Inter-rater consistency resulted in ICCs ranging from 0.86 to 0.97 with no significant deviations across the three raters. Compared to a recent study conducted on a treadmill using a webcam recording at 30 Hz, ICC for repeatability was similar for hip and knee RoM31, supporting the findings of our study. Test–retest consistency was predominantly weaker than inter-rater consistency. Although the sample consisted of healthy, young, movement proficient participants, the wide range of 1 to 18 (mean 6) days between test and retest may have influenced intra-rater outcomes to some extent. However, there was no statistically significant correlation between the actual duration of wash-out phase and the ICC. In summary, most parameters achieved acceptable ICCs, and absolute mean differences were very small. Yet, ICCs considered acceptable for evaluating repeated scores of an individual (> 0.9) were not achieved for all parameters. For the interpretation of repeated assessments of a single client, clinicians are therefore advised to calculate the so-called minimum detectable change (MDC) based on the values of the standard error of measurement (derived from ICC) given in Table 4. MDC95 indicates the required change in a repeated measurement that would exceed the test–retest variability of the outcome with a 95% confidence level (MDC95 = SEM × 1.96 × √2)32.

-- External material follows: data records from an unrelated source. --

(** [AppFactory(app_class, func, data_flow_kernel, cache, executors,
    walltime, auxiliary_files)]: a new object, initialised *)
Definition AppFactory_new (app_class : AppClass) (func : callable)
    (data_flow_kernel cache executors walltime auxiliary_files : value)
    : M N :=
  fac <- AppFactory_init app_class func data_flow_kernel cache executors
           walltime auxiliary_files ;;
  alloc fac.

(** the keyword parameters of [AppFactory.__init__] *)
Definition init_keywords : list pystr :=
  [py "data_flow_kernel"; py "cache"; py "executors"; py "walltime";
   py "auxiliary_files"].

(** [AppFactory(app_class, func, **kw)]: keywords bound to the
    parameters, defaults for the missing ones, [TypeError] for a
    keyword that is no parameter *)
Definition AppFactory_apply (app_class : AppClass) (func : callable)
    (kw : kwargs_t) : M N :=
  if bool_decide (dom kw ⊆ list_to_set init_keywords) then
    AppFactory_new app_class func
      (default VNone (kw !! py "data_flow_kernel"))
      (default (VBool false) (kw !! py "cache"))
      (default (VStr (py "all")) (kw !! py "executors"))
      (default (VInt 60) (kw !! py "walltime"))
      (default VNone (kw !! py "auxiliary_files"))
  else raise TypeError.

(** [AppFactory.__call__], lines 78-85 *)
Definition AppFactory_call (self : N) (args : list value)
    (kwargs : kwargs_t) : M value :=
  fac <- deref self ;;
  app_obj <- construct (app_class fac)
               {| a_func := func fac;
                  a_data_flow_kernel := data_flow_kernel fac;
                  a_executors := executors fac;
                  a_walltime := walltime fac;
                  a_cache := cache fac;
                  a_fn_hash := func_hash fac;
                  a_auxiliary_files := auxiliary_files fac |} ;;
  invoke (app_class fac) app_obj args kwargs.

(** *** class AppFactoryFactory *)

(** [AppFactoryFactory.__init__] *)
Definition AppFactoryFactory_init (nm : pystr) : AppFactoryFactory :=
  {| ff_name := nm;
     apps := {[ py "bash" := BashApp; py "python" := PythonApp ]} |}.

Definition msg_invalid_kind : pystr :=
  py "AppFactory:%s Invalid app kind requested : %s ".

(** [AppFactoryFactory.make]; a [data_flow_kernel] among [kwargs] would
    be given twice in the call of line 138, which is a [TypeError] *)
Definition make (self : AppFactoryFactory) (kind : pystr) (func : callable)
    (data_flow_kernel : value) (kwargs : kwargs_t) : M N :=
  match apps self !! kind with
  | Some cls =>
      if bool_decide (is_Some (kwargs !! py "data_flow_kernel")) then
        raise TypeError
      else
        AppFactory_apply cls func
          (<[py "data_flow_kernel" := data_flow_kernel]> kwargs)
  | None =>
      logger ERROR msg_invalid_kind [VStr (ff_name self); VStr kind] ;;;
      raise (InvalidAppTypeError
               [VStr msg_invalid_kind; VStr (ff_name self); VStr kind])
  end.

(** A caller invoking the factory several times, whatever each call
    returns or raises. *)
Fixpoint call_all (self : N) (calls : list (list value * kwargs_t))
    (w : world) : list (outcome value) * world :=
  match calls with
  | [] => ([], w)
  | (args, kwargs) :: rest =>
      let '(r, w1) := AppFactory_call self args kwargs w in
      let '(rs, w2) := call_all self rest w1 in
      (r :: rs, w2)
  end.

End Model.

Arguments World {Ext Inst} trace heap ext.

(** The identity a construction yields: the [func_hash] of the object it
    returns, or the exception it raises. *)
Definition built_identity {Ext Inst : Type}
    (r : outcome N * @world Ext Inst) : outcome pystr :=
  match r with
  | (Ret l, w) =>
      match heap w !! l with
      | Some fac => Ret (func_hash fac)
      | None => Raise AttributeError
      end
  | (Raise e, _) => Raise e
  end.

(** An event that a call of the factory [fac] can leave: an app object of
    its class built from its attributes, a call, a log record. *)
Definition from_factory {Ext Inst : Type} (fac : @AppFactory Ext Inst)
    (e : @event Ext Inst) : Prop :=
  match e with
  | Constructed cls a _ =>
      cls = app_class fac /\
      a = {| a_func := func fac;
             a_data_flow_kernel := data_flow_kernel fac;
             a_executors := executors fac;
             a_walltime := walltime fac;
             a_cache := cache fac;
             a_fn_hash := func_hash fac;
             a_auxiliary_files := auxiliary_files fac |}
  | _ => True
  end.

(** When [cache is True], lines 53-59 raise nothing: the source text is
    there and encodable, or [getsource] raises [OSError] and the name is
    encodable. *)
Definition identity_computable {Ext : Type}
    (getsource : callable -> Ext -> outcome pystr)
    (func : callable) (cache : value) (e : Ext) : Prop :=
  is_True cache = true ->
  (exists src, getsource func e = Ret src /\ is_Some (Utf8.encode_opt src)) \/
  (getsource func e = Raise OSError /\
   exists n, __name__ func = Some n /\ is_Some (Utf8.encode_opt n)).

(** A character of a hex digest: one of 0-9, a-f. *)
Definition is_hexdigit (c : N) : Prop :=
  (48 <= c /\ c <= 57) \/ (97 <= c /\ c <= 102).

(** ** Stub app classes and callables *)

Module Stub.

(** An app object remembers what it was built from; the outside state
    counts the app objects built. *)
Record inst : Type := { i_args : app_args; i_serial : nat }.

Definition new (a : app_args) (e : nat) : outcome inst * nat :=
  (Ret {| i_args := a; i_serial := e |}, S e).

(** A call returns the positional arguments it received. *)
Definition call (i : inst) (args : list value) (kwargs : kwargs_t)
    (e : nat) : outcome value * nat :=
  (Ret (VList args), e).

Definition BashApp : @AppClass nat inst :=
  {| cls_name := py "BashApp"; cls_new := new; cls_call := call |}.

Definition PythonApp : @AppClass nat inst :=
  {| cls_name := py "PythonApp"; cls_new := new; cls_call := call |}.

(** a function defined in a module *)
Definition double : callable := Callable 1 (Some (py "double")).
(** a function typed at the prompt: no source file *)
Definition prompt_f : callable := Callable 2 (Some (py "f")).

Definition getsource (f : callable) (e : nat) : outcome pystr :=
  match fn_id f with
  | 1 => Ret (py "def double(x): return 2 * x")
  | 3 => Raise TypeError
  | _ => Raise OSError
  end.

Definition signature (f : callable) : outcome Signature :=
  Ret [py "x"].

Definition w0 : @world nat inst := World [] ∅ O.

It is assumed that both inter-rater and test–retest inconsistency result from a mixture of the variability of the analysis system itself, the rater-dependent marker application, and the patient’s gait pattern. Gait patterns may also be influenced by the patient's attempt to hit the force plates, which is recognizable to some extent in most laboratories and can be monitored to a limited extent visually or by assessing potential stride variability. The combination of these components reflects the actual real-life situation, but the extent to which each of these three components contributes to the inconsistency remains unclear and is subject for future research. Therefore, a design would need to be developed that compares identical movements to eliminate gait variability as an influencing factor. However, the higher test–retest inconsistency (compared to inter-rater inconsistency) observed in most cases is likely due to higher variability in the gait pattern between two measurement days. In our study, gait variability was minimized because participants were mainly exercise proficient and accommodation trials were performed on the walkway prior to gait assessment. Considering the influence of the technology used and the algorithms for processing parameters, a standardized data generation of gait data is urgently needed. Especially methods of kinematic assessments should be stated with a reference regarding the measurement properties. Additionally, a consensus group could provide a list of criterion-proven parameters with a related essential minimum standard of the instrumentation used. Based on such standards, marker based 2D-video gait analysis might be superior to the currently available markerless technologies in evaluation of gait in overweight and obese persons concerning sagittal hip and knee RoM.

Conclusions

2D gait analysis provides a possibility to accurately assess parameters such as sagittal knee RoM, stride time, stride length, and gait velocity in a healthy population with a generally stable gait pattern. However, this may be different in specific patient populations. However, the parameters toe-off and pelvic RoM are not correctly captured by the 2D gait system and the accuracy of the other RoM parameters is limited and their applicability thus depends on the accuracy demands. Further, clinicians should keep in mind that 2D gait analysis provides relative angles and not joint-center-based calculation. Inter-rater and test–retest reliability of the 3DGA are generally acceptable, except for the parameter pelvic RoM. Nevertheless, the expertise of the raters in using the system should be taken into account when considering reliability and validity in interpreting findings. Clinical practitioners are advised to use the MDC to interpret whether a change detected in repeated measurements of a single client exceeds the test–retest variability of the outcome with a 95% confidence level.